● **WHAT THE EXERCISE ASKS**
Nothing outside the range below should be printed. Output exactly the lines from the line with "intros model posts ->. cbn [fst]." to the line with "SessionStorage.getSession.", both included.

(Dataset entries)
-=-=-

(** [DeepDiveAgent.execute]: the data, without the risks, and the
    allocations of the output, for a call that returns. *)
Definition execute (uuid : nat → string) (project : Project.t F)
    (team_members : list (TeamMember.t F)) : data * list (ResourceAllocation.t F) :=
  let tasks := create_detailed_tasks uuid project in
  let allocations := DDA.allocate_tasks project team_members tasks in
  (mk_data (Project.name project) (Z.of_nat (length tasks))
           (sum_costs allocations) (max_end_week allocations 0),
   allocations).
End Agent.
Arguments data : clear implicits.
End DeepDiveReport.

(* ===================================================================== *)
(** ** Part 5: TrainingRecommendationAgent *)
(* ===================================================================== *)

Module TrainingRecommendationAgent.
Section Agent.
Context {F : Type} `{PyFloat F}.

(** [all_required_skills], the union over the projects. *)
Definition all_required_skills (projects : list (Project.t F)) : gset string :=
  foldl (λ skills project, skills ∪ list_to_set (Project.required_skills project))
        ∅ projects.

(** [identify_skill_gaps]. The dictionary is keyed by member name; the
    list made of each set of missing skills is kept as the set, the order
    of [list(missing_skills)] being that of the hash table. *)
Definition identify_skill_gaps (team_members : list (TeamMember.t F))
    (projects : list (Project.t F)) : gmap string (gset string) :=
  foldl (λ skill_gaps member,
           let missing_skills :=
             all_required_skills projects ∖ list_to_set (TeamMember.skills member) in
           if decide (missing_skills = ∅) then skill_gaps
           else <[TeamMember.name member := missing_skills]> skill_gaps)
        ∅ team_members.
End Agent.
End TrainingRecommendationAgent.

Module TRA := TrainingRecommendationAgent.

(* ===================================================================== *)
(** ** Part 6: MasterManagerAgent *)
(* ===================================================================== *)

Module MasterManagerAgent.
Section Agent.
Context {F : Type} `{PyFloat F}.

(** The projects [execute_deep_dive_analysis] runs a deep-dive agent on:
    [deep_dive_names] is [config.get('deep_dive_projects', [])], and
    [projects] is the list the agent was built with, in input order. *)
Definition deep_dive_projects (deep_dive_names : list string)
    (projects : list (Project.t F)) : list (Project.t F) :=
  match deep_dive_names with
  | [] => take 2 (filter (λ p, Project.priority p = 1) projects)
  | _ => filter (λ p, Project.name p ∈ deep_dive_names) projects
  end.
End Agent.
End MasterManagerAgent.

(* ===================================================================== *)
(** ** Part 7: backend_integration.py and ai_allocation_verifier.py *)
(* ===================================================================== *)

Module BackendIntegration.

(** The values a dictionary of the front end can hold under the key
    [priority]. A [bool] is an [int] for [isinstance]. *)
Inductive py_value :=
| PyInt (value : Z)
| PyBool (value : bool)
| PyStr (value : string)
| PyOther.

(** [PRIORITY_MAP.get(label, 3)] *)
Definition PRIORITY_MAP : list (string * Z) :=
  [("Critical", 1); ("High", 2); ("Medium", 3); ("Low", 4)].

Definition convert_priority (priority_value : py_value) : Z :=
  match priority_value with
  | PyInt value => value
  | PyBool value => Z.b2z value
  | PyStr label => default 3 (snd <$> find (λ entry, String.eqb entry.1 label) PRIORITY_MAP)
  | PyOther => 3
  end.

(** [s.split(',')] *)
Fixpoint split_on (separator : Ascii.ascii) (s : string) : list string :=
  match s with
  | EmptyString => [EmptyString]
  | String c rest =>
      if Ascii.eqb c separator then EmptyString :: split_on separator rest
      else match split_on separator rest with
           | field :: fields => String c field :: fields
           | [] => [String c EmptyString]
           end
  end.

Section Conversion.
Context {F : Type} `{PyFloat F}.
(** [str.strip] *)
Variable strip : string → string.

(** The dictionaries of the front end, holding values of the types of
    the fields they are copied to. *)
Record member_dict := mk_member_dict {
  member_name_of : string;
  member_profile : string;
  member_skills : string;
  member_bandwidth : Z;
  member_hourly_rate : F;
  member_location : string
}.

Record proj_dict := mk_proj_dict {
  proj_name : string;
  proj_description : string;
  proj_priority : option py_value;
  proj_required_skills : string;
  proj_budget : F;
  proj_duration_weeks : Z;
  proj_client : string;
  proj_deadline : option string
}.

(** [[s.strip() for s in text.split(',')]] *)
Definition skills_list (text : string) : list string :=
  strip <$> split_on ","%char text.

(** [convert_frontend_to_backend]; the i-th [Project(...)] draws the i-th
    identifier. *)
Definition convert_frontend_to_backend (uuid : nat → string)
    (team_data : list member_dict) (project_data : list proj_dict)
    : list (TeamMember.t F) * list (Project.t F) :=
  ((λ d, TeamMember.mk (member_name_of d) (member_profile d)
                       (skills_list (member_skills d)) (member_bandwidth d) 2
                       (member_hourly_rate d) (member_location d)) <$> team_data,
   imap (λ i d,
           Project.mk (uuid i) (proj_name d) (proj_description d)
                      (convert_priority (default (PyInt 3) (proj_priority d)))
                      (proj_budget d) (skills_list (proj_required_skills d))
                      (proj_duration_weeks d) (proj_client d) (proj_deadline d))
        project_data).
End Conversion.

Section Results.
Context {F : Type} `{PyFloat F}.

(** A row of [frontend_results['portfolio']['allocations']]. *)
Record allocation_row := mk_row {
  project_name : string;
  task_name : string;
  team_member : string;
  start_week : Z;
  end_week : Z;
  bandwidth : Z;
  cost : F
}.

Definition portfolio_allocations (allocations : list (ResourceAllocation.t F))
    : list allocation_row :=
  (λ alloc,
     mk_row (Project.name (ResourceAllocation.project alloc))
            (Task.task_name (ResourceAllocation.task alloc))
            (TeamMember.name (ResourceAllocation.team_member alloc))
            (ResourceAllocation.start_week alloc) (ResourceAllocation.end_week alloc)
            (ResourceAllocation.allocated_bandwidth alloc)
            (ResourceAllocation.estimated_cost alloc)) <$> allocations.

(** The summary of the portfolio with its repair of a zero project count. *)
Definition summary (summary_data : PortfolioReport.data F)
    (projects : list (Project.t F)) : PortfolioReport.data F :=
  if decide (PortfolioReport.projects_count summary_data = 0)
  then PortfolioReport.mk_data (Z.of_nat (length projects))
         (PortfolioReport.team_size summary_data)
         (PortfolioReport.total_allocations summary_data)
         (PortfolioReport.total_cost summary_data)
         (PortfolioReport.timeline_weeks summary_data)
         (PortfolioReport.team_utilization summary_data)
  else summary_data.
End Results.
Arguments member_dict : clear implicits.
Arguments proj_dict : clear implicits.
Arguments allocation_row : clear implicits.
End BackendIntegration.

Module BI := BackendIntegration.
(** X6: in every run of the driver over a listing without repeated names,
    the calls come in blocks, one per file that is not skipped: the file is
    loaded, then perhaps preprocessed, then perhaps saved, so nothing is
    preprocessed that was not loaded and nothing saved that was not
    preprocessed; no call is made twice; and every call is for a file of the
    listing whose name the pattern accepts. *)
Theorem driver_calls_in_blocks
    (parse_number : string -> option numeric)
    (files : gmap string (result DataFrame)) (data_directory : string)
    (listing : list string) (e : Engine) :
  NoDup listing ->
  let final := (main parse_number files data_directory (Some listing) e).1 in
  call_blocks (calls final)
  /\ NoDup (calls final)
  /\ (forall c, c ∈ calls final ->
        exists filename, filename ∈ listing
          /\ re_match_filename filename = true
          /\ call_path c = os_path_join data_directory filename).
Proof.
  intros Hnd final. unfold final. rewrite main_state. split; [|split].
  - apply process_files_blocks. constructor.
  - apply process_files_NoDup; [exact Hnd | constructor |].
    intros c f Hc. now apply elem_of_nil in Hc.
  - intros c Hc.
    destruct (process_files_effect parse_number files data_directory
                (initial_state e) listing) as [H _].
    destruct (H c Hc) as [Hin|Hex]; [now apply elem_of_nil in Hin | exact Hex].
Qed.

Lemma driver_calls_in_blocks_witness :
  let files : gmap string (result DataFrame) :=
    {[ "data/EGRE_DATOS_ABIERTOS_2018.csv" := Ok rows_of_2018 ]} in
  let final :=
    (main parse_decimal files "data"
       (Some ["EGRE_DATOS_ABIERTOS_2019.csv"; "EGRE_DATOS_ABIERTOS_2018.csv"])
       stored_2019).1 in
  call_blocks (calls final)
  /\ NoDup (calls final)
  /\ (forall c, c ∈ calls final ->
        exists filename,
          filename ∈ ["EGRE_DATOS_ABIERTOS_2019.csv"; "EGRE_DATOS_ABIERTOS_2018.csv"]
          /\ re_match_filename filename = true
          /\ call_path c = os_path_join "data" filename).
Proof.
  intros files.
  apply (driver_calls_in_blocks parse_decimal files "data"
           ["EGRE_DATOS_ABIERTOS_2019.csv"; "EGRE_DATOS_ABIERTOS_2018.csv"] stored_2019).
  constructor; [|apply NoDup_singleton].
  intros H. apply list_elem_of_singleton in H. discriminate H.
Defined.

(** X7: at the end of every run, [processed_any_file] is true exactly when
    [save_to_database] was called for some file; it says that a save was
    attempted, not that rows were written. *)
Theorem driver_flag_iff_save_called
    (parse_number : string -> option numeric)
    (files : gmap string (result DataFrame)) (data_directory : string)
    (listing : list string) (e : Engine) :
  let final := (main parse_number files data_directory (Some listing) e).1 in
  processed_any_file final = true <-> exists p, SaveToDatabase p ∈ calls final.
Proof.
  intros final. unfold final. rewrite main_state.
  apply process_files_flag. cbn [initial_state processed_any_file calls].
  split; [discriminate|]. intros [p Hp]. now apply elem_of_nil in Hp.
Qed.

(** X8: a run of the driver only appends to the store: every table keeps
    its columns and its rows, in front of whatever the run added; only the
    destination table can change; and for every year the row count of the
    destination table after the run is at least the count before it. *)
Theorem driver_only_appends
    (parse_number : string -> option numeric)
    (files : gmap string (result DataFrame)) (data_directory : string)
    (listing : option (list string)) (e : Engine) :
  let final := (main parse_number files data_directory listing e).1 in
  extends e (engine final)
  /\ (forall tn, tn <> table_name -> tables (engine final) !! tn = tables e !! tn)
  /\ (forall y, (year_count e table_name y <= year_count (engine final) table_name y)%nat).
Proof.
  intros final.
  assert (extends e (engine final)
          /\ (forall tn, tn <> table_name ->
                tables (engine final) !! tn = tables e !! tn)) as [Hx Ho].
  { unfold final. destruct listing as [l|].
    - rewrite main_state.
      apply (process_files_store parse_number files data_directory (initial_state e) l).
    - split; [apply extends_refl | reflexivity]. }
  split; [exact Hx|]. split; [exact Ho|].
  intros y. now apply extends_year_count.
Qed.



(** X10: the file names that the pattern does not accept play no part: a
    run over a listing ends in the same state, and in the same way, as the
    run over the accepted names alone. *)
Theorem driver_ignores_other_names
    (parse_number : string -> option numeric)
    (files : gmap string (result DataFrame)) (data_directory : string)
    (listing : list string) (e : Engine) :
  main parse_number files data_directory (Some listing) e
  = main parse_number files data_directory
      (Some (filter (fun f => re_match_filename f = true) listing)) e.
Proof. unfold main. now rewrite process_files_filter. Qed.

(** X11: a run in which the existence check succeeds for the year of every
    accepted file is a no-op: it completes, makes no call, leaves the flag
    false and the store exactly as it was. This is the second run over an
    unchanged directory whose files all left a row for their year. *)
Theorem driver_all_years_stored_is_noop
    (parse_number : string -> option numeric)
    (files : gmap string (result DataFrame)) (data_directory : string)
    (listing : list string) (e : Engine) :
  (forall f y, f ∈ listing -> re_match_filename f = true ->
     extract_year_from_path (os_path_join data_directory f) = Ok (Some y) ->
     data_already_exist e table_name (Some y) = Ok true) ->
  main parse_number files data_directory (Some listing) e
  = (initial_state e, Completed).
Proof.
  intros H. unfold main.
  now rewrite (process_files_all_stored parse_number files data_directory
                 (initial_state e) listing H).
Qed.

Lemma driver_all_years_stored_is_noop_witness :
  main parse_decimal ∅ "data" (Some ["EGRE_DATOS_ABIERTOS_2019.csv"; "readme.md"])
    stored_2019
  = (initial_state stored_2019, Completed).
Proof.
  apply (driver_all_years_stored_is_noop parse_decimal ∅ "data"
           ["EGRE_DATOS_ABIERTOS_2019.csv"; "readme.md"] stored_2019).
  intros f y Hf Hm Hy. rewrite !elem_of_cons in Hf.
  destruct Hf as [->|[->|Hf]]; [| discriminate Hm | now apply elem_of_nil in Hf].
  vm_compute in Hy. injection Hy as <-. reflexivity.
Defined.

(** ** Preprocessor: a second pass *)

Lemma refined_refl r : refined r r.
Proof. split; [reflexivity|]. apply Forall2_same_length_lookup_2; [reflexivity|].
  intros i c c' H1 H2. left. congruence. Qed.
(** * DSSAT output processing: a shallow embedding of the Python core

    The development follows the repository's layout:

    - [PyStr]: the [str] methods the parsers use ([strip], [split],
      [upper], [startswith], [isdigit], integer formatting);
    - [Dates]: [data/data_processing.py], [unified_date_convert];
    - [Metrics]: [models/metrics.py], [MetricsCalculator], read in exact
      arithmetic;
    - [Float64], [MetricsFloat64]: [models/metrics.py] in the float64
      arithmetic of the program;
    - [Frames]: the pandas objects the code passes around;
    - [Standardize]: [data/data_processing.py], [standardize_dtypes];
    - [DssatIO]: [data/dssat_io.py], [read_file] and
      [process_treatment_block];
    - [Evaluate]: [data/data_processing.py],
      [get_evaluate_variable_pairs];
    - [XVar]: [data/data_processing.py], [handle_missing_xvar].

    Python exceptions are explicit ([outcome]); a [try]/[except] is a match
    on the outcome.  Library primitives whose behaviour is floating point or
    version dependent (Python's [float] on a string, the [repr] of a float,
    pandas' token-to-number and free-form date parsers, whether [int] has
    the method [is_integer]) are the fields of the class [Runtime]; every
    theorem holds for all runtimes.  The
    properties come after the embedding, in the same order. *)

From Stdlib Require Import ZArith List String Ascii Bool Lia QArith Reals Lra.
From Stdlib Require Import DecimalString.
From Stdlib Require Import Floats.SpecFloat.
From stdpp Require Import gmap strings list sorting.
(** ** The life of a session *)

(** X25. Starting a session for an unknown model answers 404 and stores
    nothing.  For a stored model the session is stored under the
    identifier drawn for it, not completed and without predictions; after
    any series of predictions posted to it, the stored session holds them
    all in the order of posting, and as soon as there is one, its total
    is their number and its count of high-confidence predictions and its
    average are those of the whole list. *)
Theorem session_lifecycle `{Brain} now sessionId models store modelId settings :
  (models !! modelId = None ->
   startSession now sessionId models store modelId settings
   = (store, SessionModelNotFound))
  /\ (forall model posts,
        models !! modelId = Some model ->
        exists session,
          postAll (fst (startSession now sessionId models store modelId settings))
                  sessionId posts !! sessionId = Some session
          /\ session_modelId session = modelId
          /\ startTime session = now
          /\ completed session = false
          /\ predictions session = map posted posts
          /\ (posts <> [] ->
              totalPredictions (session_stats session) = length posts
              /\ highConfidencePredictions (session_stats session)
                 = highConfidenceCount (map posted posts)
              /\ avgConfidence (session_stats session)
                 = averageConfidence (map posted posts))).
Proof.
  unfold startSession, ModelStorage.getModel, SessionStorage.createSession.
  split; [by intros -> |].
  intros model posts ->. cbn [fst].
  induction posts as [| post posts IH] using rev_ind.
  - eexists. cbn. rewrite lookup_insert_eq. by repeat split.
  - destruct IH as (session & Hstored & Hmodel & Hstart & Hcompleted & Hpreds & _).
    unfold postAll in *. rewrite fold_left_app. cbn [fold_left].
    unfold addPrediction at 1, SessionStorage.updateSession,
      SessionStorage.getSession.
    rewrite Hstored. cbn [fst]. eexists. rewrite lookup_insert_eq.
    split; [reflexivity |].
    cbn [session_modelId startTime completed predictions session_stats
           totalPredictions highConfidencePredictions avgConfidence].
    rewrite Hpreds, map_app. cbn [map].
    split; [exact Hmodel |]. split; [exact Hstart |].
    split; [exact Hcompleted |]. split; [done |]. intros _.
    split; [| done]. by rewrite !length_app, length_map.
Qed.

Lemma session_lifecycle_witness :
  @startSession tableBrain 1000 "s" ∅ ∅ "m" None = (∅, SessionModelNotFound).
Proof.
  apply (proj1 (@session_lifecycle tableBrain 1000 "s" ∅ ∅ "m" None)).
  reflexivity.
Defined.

-=-=-

● **RESULT FOR THIS TASK**
  intros model posts ->. cbn [fst].
  induction posts as [| post posts IH] using rev_ind.
  - eexists. cbn. rewrite lookup_insert_eq. by repeat split.
  - destruct IH as (session & Hstored & Hmodel & Hstart & Hcompleted & Hpreds & _).
    unfold postAll in *. rewrite fold_left_app. cbn [fold_left].
    unfold addPrediction at 1, SessionStorage.updateSession,
      SessionStorage.getSession.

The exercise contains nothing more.